+++ Records for this exercise +++
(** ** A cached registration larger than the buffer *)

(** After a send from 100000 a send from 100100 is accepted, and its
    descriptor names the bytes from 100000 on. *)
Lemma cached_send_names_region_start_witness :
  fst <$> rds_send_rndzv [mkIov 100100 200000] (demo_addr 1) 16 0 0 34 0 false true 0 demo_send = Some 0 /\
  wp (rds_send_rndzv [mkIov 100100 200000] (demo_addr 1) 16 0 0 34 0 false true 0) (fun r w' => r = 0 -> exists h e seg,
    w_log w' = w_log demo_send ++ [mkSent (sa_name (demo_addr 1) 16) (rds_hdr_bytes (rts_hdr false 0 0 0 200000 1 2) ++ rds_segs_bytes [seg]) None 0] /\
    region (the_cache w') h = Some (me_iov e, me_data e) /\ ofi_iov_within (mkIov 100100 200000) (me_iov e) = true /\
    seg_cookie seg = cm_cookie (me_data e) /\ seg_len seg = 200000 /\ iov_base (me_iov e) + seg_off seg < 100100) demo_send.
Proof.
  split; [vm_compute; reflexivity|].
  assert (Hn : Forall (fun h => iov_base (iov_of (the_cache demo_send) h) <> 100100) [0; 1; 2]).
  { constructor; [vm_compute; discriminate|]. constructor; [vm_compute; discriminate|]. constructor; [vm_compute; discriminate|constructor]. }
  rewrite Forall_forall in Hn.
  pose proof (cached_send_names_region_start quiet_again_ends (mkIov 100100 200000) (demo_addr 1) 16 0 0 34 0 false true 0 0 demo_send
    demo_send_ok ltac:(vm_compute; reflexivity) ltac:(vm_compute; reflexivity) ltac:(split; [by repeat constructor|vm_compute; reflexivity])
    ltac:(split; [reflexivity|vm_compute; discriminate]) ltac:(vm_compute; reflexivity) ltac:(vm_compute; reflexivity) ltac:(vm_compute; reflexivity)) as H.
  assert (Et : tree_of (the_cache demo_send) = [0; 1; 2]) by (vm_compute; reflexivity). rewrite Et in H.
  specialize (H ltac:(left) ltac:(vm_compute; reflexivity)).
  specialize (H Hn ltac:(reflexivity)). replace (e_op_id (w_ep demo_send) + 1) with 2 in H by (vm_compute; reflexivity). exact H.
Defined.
+++
+++ Records for this exercise +++
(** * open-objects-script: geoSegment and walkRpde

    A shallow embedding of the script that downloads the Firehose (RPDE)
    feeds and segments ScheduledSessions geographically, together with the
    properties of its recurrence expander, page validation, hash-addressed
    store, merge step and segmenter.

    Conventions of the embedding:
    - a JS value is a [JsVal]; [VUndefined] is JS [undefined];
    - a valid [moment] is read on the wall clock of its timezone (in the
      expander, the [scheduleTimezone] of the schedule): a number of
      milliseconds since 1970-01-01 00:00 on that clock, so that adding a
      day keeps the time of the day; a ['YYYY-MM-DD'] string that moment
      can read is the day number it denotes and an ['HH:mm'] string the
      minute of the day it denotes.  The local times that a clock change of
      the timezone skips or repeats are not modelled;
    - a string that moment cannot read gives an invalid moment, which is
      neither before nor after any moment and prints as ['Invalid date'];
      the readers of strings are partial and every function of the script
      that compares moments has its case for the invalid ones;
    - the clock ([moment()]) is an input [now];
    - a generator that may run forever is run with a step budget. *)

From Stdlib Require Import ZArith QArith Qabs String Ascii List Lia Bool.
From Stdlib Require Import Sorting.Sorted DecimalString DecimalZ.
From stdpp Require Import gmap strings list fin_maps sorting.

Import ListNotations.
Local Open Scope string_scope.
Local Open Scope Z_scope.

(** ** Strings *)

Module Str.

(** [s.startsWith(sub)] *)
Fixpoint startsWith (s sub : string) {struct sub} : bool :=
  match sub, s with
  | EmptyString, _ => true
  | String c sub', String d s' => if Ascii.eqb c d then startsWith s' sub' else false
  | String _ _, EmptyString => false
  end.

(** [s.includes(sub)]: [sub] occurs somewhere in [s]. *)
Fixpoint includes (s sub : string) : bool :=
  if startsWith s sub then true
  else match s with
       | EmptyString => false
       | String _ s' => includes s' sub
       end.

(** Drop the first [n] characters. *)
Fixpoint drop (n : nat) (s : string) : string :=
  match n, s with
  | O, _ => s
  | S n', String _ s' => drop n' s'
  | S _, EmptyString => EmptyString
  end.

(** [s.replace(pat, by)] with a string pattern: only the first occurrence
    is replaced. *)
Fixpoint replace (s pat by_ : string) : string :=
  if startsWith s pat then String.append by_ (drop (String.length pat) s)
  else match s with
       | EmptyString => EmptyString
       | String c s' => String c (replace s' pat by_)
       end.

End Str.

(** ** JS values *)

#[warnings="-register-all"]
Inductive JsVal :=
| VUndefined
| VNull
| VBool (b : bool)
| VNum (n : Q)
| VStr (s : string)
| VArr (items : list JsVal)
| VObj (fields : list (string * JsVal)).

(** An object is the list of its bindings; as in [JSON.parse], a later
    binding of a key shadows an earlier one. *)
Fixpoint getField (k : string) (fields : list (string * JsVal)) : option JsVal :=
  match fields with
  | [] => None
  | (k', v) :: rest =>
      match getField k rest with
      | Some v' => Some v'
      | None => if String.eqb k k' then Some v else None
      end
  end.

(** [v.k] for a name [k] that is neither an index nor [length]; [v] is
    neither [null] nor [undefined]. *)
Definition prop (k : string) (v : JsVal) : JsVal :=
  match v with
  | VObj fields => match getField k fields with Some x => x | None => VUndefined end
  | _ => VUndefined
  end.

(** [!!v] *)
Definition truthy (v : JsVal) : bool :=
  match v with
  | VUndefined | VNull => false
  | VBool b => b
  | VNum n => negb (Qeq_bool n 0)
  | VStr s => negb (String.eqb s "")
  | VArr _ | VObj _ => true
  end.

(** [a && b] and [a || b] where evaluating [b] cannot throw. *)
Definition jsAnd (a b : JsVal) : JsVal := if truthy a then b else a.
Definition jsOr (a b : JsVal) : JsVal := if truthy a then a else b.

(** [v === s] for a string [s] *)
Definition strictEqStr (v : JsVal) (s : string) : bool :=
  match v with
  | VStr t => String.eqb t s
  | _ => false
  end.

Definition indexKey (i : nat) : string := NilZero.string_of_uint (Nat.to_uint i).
+++
+++ Records for this exercise +++
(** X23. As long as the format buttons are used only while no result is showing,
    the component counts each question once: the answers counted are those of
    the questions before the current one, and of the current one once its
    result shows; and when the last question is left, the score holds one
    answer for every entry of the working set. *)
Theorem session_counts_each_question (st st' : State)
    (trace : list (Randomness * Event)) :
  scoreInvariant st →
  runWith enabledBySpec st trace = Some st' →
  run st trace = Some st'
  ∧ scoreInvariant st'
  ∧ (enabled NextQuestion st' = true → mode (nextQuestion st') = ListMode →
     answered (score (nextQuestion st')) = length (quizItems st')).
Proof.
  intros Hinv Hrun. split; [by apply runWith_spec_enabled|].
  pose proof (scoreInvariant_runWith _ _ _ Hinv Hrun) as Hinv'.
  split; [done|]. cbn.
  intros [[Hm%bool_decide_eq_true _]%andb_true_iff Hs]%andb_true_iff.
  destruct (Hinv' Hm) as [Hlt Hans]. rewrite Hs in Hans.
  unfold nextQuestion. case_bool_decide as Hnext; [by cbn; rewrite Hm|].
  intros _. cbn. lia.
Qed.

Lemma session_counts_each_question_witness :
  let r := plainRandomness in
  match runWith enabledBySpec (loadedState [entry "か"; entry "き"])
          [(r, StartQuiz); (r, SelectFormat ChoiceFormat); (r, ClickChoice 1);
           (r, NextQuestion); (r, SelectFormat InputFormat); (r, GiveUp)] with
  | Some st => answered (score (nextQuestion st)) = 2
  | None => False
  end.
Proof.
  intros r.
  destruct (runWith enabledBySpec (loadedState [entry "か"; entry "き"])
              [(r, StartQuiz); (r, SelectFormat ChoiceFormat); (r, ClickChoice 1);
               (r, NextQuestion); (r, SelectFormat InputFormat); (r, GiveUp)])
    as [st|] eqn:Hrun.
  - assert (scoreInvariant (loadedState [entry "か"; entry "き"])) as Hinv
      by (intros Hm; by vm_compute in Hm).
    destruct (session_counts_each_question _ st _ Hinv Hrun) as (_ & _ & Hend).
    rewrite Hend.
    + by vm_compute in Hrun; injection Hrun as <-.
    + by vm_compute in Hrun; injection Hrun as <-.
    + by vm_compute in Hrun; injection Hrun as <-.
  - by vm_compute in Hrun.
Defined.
+++
> _Exercise_: An exact, complete copy of the lines above from the one with "(** ** A cached" through the one with "wp (rds_send_rndzv [mkIov" is the whole answer.

> _Answer to the exercise_:
(** ** A cached registration larger than the buffer *)

(** After a send from 100000 a send from 100100 is accepted, and its
    descriptor names the bytes from 100000 on. *)
Lemma cached_send_names_region_start_witness :
  fst <$> rds_send_rndzv [mkIov 100100 200000] (demo_addr 1) 16 0 0 34 0 false true 0 demo_send = Some 0 /\
  wp (rds_send_rndzv [mkIov 100100 200000] (demo_addr 1) 16 0 0 34 0 false true 0) (fun r w' => r = 0 -> exists h e seg,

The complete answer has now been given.